SCRAG: Social Computing-Based Retrieval Augmented Generation for Community Response Forecasting in Social Media Environments
Dachun Sun, You Lyu, Jinning Li, Yizhuo Chen, Tianshi Wang, Tomoyoshi Kimura, Tarek Abdelzaher
TL;DR
SCRAG addresses forecasting community responses to social media posts in dynamic environments by grounding LLM-based generation with two retrieval branches over historical discourse ($D_p$) and time-sensitive external knowledge ($D_n$). It combines social computing–based Retrieval-Augmented Generation with a community-aware historical response retriever and a sparse external knowledge retriever, producing realistic, ideologically diverse forecasts. Across six real-world X platform scenarios, SCRAG achieves consistent improvements in emotion distribution alignment and cluster diversity compared with baselines, demonstrating strong grounding and versatility. The framework is modular and adaptable to different embedding models and LLMs, with potential for multimodal extensions to further enhance predictive accuracy.
Abstract
This paper introduces SCRAG, a prediction framework inspired by social computing, designed to forecast community responses to real or hypothetical social media posts. SCRAG can be used by public relations specialists (e.g., to craft messaging in ways that avoid unintended misinterpretations) or public figures and influencers (e.g., to anticipate social responses), among other applications related to public sentiment prediction, crisis management, and social what-if analysis. While large language models (LLMs) have achieved remarkable success in generating coherent and contextually rich text, their reliance on static training data and susceptibility to hallucinations limit their effectiveness at response forecasting in dynamic social media environments.
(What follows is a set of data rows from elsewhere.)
(** *** Per gender and training type *)

Lemma avgHours_step_view avgHours r avgHours' type gender :
  avgHours_step avgHours r = Normal avgHours' ->
  cell_view avgHours' type gender =
  (if in_cell type gender r then cell_bump r else id) <$> cell_view avgHours type gender.
Proof.
  unfold avgHours_step, in_cell, cell_view, read.
  set (ty := to_string (get r "Training Type")).
  set (g := to_string (get r "Gender")).
  assert (Hid : forall o : option Cell, o = id <$> o) by (by intros []).
  destruct (avgHours !! ty) as [row|] eqn:Hrow.
  - destruct (row !! g) as [cell|] eqn:Hcell.
    + intros [= <-].
      destruct (String.eqb_spec ty type) as [<-|Hty]; simpl.
      * rewrite lookup_insert_eq, Hrow. simpl.
        destruct (String.eqb_spec g gender) as [<-|Hg].
        -- by rewrite lookup_insert_eq, Hcell.
        -- rewrite lookup_insert_ne by done. apply Hid.
      * rewrite lookup_insert_ne by done. apply Hid.
    + intros Heq.
      assert (avgHours' = avgHours) as -> by (by destruct (inherited g); injection Heq).
      destruct (String.eqb_spec ty type) as [<-|Hty]; simpl; [|apply Hid].
      rewrite Hrow. simpl.
      destruct (String.eqb_spec g gender) as [<-|Hg]; [|apply Hid].
      by rewrite Hcell.
  - intros Heq.
    assert (avgHours' = avgHours) as ->.
    { destruct (inherited ty); [destruct (member_update_throws ty g)|];
        first [discriminate Heq | by injection Heq]. }
    destruct (String.eqb_spec ty type) as [<-|Hty]; simpl; [|apply Hid].
    by rewrite Hrow.
Qed.

Lemma avgHours_fold_view records avgHours avgHours' type gender :
  forEach avgHours_step avgHours records = Normal avgHours' ->
  cell_view avgHours' type gender =
  (fun cell => foldl (fun cell r => cell_bump r cell) cell
                 (List.filter (in_cell type gender) records))
  <$> cell_view avgHours type gender.
Proof.
  revert avgHours. induction records as [|r records IH]; intros avgHours; simpl.
  - intros [= <-]. by destruct (cell_view _ _ _).
  - destruct (avgHours_step avgHours r) as [step|] eqn:Hstep; [|discriminate].
    intros Hrest. rewrite (IH _ Hrest), (avgHours_step_view _ _ _ _ _ Hstep).
    by destruct (in_cell type gender r), (cell_view avgHours type gender).
Qed.

Lemma foldl_cell_bump subset cell :
  foldl (fun cell r => cell_bump r cell) cell subset =
  {| h := foldl (fun total r => (total + hours_of r)%float) (h cell) subset;
     c := (c cell + length subset)%nat |}.
Proof.
  revert cell. induction subset as [|r subset IH]; intros [h0 c0]; simpl.
  - by rewrite Nat.add_0_r.
  - rewrite IH. simpl. f_equal. lia.
Qed.

Lemma avgHours_of_completes records :
  Forall type_is_plain records -> exists avgHours, avgHours_of records = Normal avgHours.
Proof.
  intros Hall. unfold avgHours_of. generalize avgHours_init.
  induction Hall as [|r records Hr _ IH]; intros avgHours; simpl; [eauto|].
  assert (exists step, avgHours_step avgHours r = Normal step) as [step ->]; [|apply IH].
  unfold avgHours_step, read.
  apply (bool_decide_eq_false_2 _) in Hr. fold (inherited (to_string (get r "Training Type"))) in Hr.
  rewrite Hr.
  destruct (avgHours !! _) as [row|]; [|eauto].
  destruct (row !! _); [eauto|].
  destruct (inherited (to_string (get r "Gender"))); eauto.
Qed.

Lemma cell_average_mean subset :
  cell_average {| h := sum_hours subset; c := length subset |} = mean_hours subset.
Proof. by destruct subset. Qed.

Lemma avgHours_of_cell records tbl type gender :
  avgHours_of records = Normal tbl ->
  type ∈ ["Qualification"; "Refreshment"] -> gender ∈ ["Male"; "Female"] ->
  let subset := List.filter (in_cell type gender) records in
  cell_view tbl type gender = Some {| h := sum_hours subset; c := length subset |}.
Proof.
  intros Htbl Htype Hgender. simpl.
  rewrite (avgHours_fold_view _ _ _ type gender Htbl).
  assert (Hinit : cell_view avgHours_init type gender = Some {| h := 0; c := 0 |}).
  { rewrite !elem_of_cons, elem_of_nil in Htype, Hgender.
    destruct Htype as [->|[->|[]]], Hgender as [->|[->|[]]]; by vm_compute. }
  rewrite Hinit. simpl. by rewrite foldl_cell_bump.
Qed.

Lemma of_trainer_led_by trainer (r : obj) :
  of_trainer trainer r = led_by trainer r.
Proof.
  unfold of_trainer, trainer_of, led_by, get.
  destruct (r !! "Trainer") as [v|]; simpl; [|done].
  by destruct (truthy v).
Qed.

Lemma calculatePerformance_led_by records trainer :
  inherited trainer = false ->
  calculatePerformance records !! trainer =
  match List.filter (led_by trainer) records with
  | [] => None
  | subset => Some {| hours := sum_hours subset; sessions := length subset |}
  end.
Proof.
  intros Hinh. unfold calculatePerformance.
  rewrite performance_fold, lookup_empty by done.
  rewrite (List.filter_ext _ _ (of_trainer_led_by trainer)).
  by destruct (List.filter _ records).
Qed.

(** C8. Over no session the average is zero: the trainer column reads
    "0.00" and a gender and type cell is 0. A trainer with sessions has a
    row in the table, with the sum of the hours and the count of those
    sessions, and the row's average is the sum over the count, printed with
    two decimals; the table has no row over no session. A cell of a gender
    and a training type is the sum of the hours of its sessions over their
    count. Computing the cells completes when no training type names a
    member of [Object.prototype]. *)
Theorem average_hours_zero_guard (records : list obj) :
  (forall data, sessions data = 0%nat -> avgHours data = "0.00") /\
  (forall trainer,
     let subset := List.filter (led_by trainer) records in
     inherited trainer = false -> subset ≠ [] ->
     exists data,
       calculatePerformance records !! trainer = Some data /\
       hours data = sum_hours subset /\
       sessions data = length subset /\
       avgHours data = Num.toFixed2 Number_toString_other (mean_hours subset)) /\
  (forall trainer data,
     calculatePerformance records !! trainer = Some data ->
     let subset := List.filter (led_by trainer) records in
     subset ≠ [] /\
     avgHours data = Num.toFixed2 Number_toString_other (mean_hours subset)) /\
  (forall cell, c cell = 0%nat -> cell_average cell = 0%float) /\
  (forall tbl gender,
     avgHours_of records = Normal tbl -> gender ∈ ["Male"; "Female"] ->
     averages tbl gender =
     Normal (mean_hours (List.filter (in_cell "Qualification" gender) records),
             mean_hours (List.filter (in_cell "Refreshment" gender) records))) /\
  (mean_hours [] = 0%float /\ PrimFloat.is_nan (mean_hours []) = false) /\
  (forall r subset,
     mean_hours (r :: subset) =
     (sum_hours (r :: subset) / Num.of_nat (length (r :: subset)))%float) /\
  (Forall type_is_plain records -> exists tbl, avgHours_of records = Normal tbl).
Proof.
  split; [|split; [|split; [|split; [|split; [|split; [|split]]]]]].
  - intros data Hzero. unfold avgHours. by rewrite Hzero.
  - intros trainer subset Hinh Hne.
    rewrite calculatePerformance_led_by by done. fold subset.
    destruct subset as [|r subset']; [done|].
    eexists. split; [reflexivity|]. split; [done|]. split; [done|]. reflexivity.
  - intros trainer data Hdata subset.
    destruct (calculatePerformance_entry records trainer data Hdata)
      as (Hne & Hhours & Hsessions).
    rewrite (List.filter_ext _ _ (of_trainer_led_by trainer)) in Hne, Hhours, Hsessions.
    fold subset in Hne, Hhours, Hsessions. split; [exact Hne|].
    unfold avgHours. rewrite Hhours, Hsessions.
    destruct subset; [done|reflexivity].
  - intros cell Hzero. unfold cell_average. by rewrite Hzero.
  - intros tbl gender Htbl Hgender. unfold averages.
    pose proof (avgHours_of_cell records tbl "Qualification" gender Htbl) as Hq.
    pose proof (avgHours_of_cell records tbl "Refreshment" gender Htbl) as Hr.
    unfold cell_view in Hq, Hr. simpl in Hq, Hr.
    rewrite Hq, Hr by (done || decide_elem).
    by rewrite !cell_average_mean.
  - split; reflexivity.
  - reflexivity.
  - apply avgHours_of_completes.
Qed.

End Properties.

(** * The properties at concrete inputs *)

(** The dates of the specification, read from the strings the form gives. *)
Lemma fiscal_year_of_form_dates :
  getFiscalYear (DateObj (Sample.parse_ymd (Str.replace_dashes "2024-06-30"))) =
    "FY 2023" /\
  getFiscalYear (DateObj (Sample.parse_ymd (Str.replace_dashes "2024-07-01"))) =
    "FY 2024" /\
  getFiscalYear (DateObj (Sample.parse_ymd (Str.replace_dashes "soon"))) = "".
Proof. repeat split. Qed.

(** Each of the five week labels occurs. *)
Lemma week_labels_all_occur :
  Forall2
    (fun date week =>
       (fun enriched => get enriched "Week") <$>
       match _enrichRecord (P := Sample.platform) Sample.dataService
               (Sample.session date "1001" "Qualification" "3") with
       | Normal enriched => Some enriched
       | Throw _ => None
       end = Some (VStr week))
    ["2024-02-01"; "2024-02-08"; "2024-02-15"; "2024-02-22"; "2024-02-29"]
    ["Week 1"; "Week 2"; "Week 3"; "Week 4"; "Week 5"].
Proof. repeat constructor. Qed.

Lemma week_label_of_valid_date_witness :
  exists enriched,
    _enrichRecord (P := Sample.platform) Sample.dataService Sample.january_31 =
      Normal enriched /\
    get enriched "Week" = VStr "Week 5".
Proof.
  destruct (week_label_of_valid_date (P := Sample.platform) Sample.dataService
              Sample.january_31 "2024-01-31" 2024 0 31)
    as (enriched & N & He & Hweek & _ & _ & _ & _ & _ & H31);
    [reflexivity | reflexivity
    | unfold valid_date; change (days_in_month 2024 0) with 31; lia |].
  exists enriched. split; [exact He|]. rewrite Hweek, H31 by reflexivity. reflexivity.
Defined.

Lemma _enrichRecord_unparseable_date_witness :
  exists enriched,
    _enrichRecord (P := Sample.platform) Sample.dataService Sample.misdated =
      Normal enriched /\
    get enriched "Month" = VStr "Invalid Date" /\
    get enriched "Week" = VStr "Week NaN".
Proof.
  apply (_enrichRecord_unparseable_date (P := Sample.platform) Sample.dataService
           Sample.misdated "soon"); reflexivity.
Defined.

(** C6, as stated, fails. A record dated "soon" is enriched with the month
    "Invalid Date", which is neither "Unknown" nor empty, and enrichment of
    a record without a training date throws. *)
Lemma unparseable_date_counterexample :
  Sample.parse_ymd (Str.replace_dashes "soon") = InvalidDate /\
  ¬ (exists enriched,
       _enrichRecord (P := Sample.platform) Sample.dataService Sample.misdated =
         Normal enriched /\
       (get enriched "Month" = VStr "Unknown" \/ get enriched "Month" = VStr "")) /\
  ¬ (exists enriched,
       _enrichRecord (P := Sample.platform) Sample.dataService Sample.undated =
         Normal enriched).
Proof.
  split; [reflexivity|]. split.
  - destruct (_enrichRecord_completes (P := Sample.platform) Sample.dataService
                Sample.misdated "soon" eq_refl)
      as (e & He & _ & _ & _ & _ & Hmonth & _).
    intros (e' & He' & Hbucket). rewrite He in He'. injection He' as <-.
    rewrite Hmonth in Hbucket. destruct Hbucket; discriminate.
  - destruct (_enrichRecord_throws (P := Sample.platform) Sample.dataService
                Sample.undated) as (e & He).
    + intros s Hs. discriminate Hs.
    + intros (e' & He'). rewrite He in He'. discriminate.
Qed.

Lemma addRecord_unknown_trainee_witness :
  exists enriched w',
    addRecord (P := Sample.platform) 1700000000000 0.5 Sample.unknown_trainee
      Sample.world = (Normal tt, w') /\
    trainingData (service w') = enriched :: [Sample.logged] /\
    get enriched "Full Name" = VStr "Unknown" /\
    get enriched "Gender" = VStr "Unknown" /\
    get enriched "Project" = VStr "Unknown" /\
    get enriched "Cost Center" = VStr "Unknown".
Proof.
  apply (addRecord_unknown_trainee (P := Sample.platform) 1700000000000 0.5
           Sample.unknown_trainee "2024-03-05" Sample.world); [reflexivity|].
  repeat constructor; intros H; vm_compute in H; discriminate.
Defined.

Lemma updateRecord_preserves_trainer_witness :
  exists stored w',
    updateRecord (P := Sample.platform) Sample.edit_by_bob Sample.world =
      (Normal tt, w') /\
    getRecordById (service w') (VStr "17000000000000.25") = Some stored /\
    get Sample.edit_by_bob "Trainer" = VStr "Bob" /\
    get stored "Trainer" = VStr "Alice" /\
    get stored "Number of Training Hours" = VStr "6".
Proof.
  destruct (updateRecord_preserves_trainer (P := Sample.platform)
              Sample.edit_by_bob Sample.logged "2024-07-09" Sample.world)
    as (stored & w' & Hrun & Hstored & Htrainer & Hfields & _);
    [reflexivity | reflexivity |].
  exists stored, w'. split; [exact Hrun|]. split; [exact Hstored|].
  split; [reflexivity|]. split; [exact Htrainer|].
  unfold get. rewrite Hfields; [reflexivity | discriminate | decide_elem].
Defined.

Lemma updateRecord_unknown_id_witness :
  updateRecord (P := Sample.platform) Sample.edit_of_stranger Sample.world =
    (Normal tt, Sample.world).
Proof.
  apply (updateRecord_unknown_id (P := Sample.platform)).
  repeat constructor.
Defined.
SCRAG overcomes these challenges by integrating LLMs with a Retrieval-Augmented Generation (RAG) technique rooted in social computing. Specifically, our framework retrieves (i) historical responses from the target community to capture their ideological, semantic, and emotional makeup, and (ii) external knowledge from sources such as news articles to inject time-sensitive context. This information is then jointly used to forecast the responses of the target community to new posts or narratives. Extensive experiments across six scenarios on the X platform (formerly Twitter), tested with various embedding models and LLMs, demonstrate over 10% improvements on average in key evaluation metrics. A concrete example further shows its effectiveness in capturing diverse ideologies and nuances. Our work provides a social computing tool for applications where accurate and concrete insights into community responses are crucial.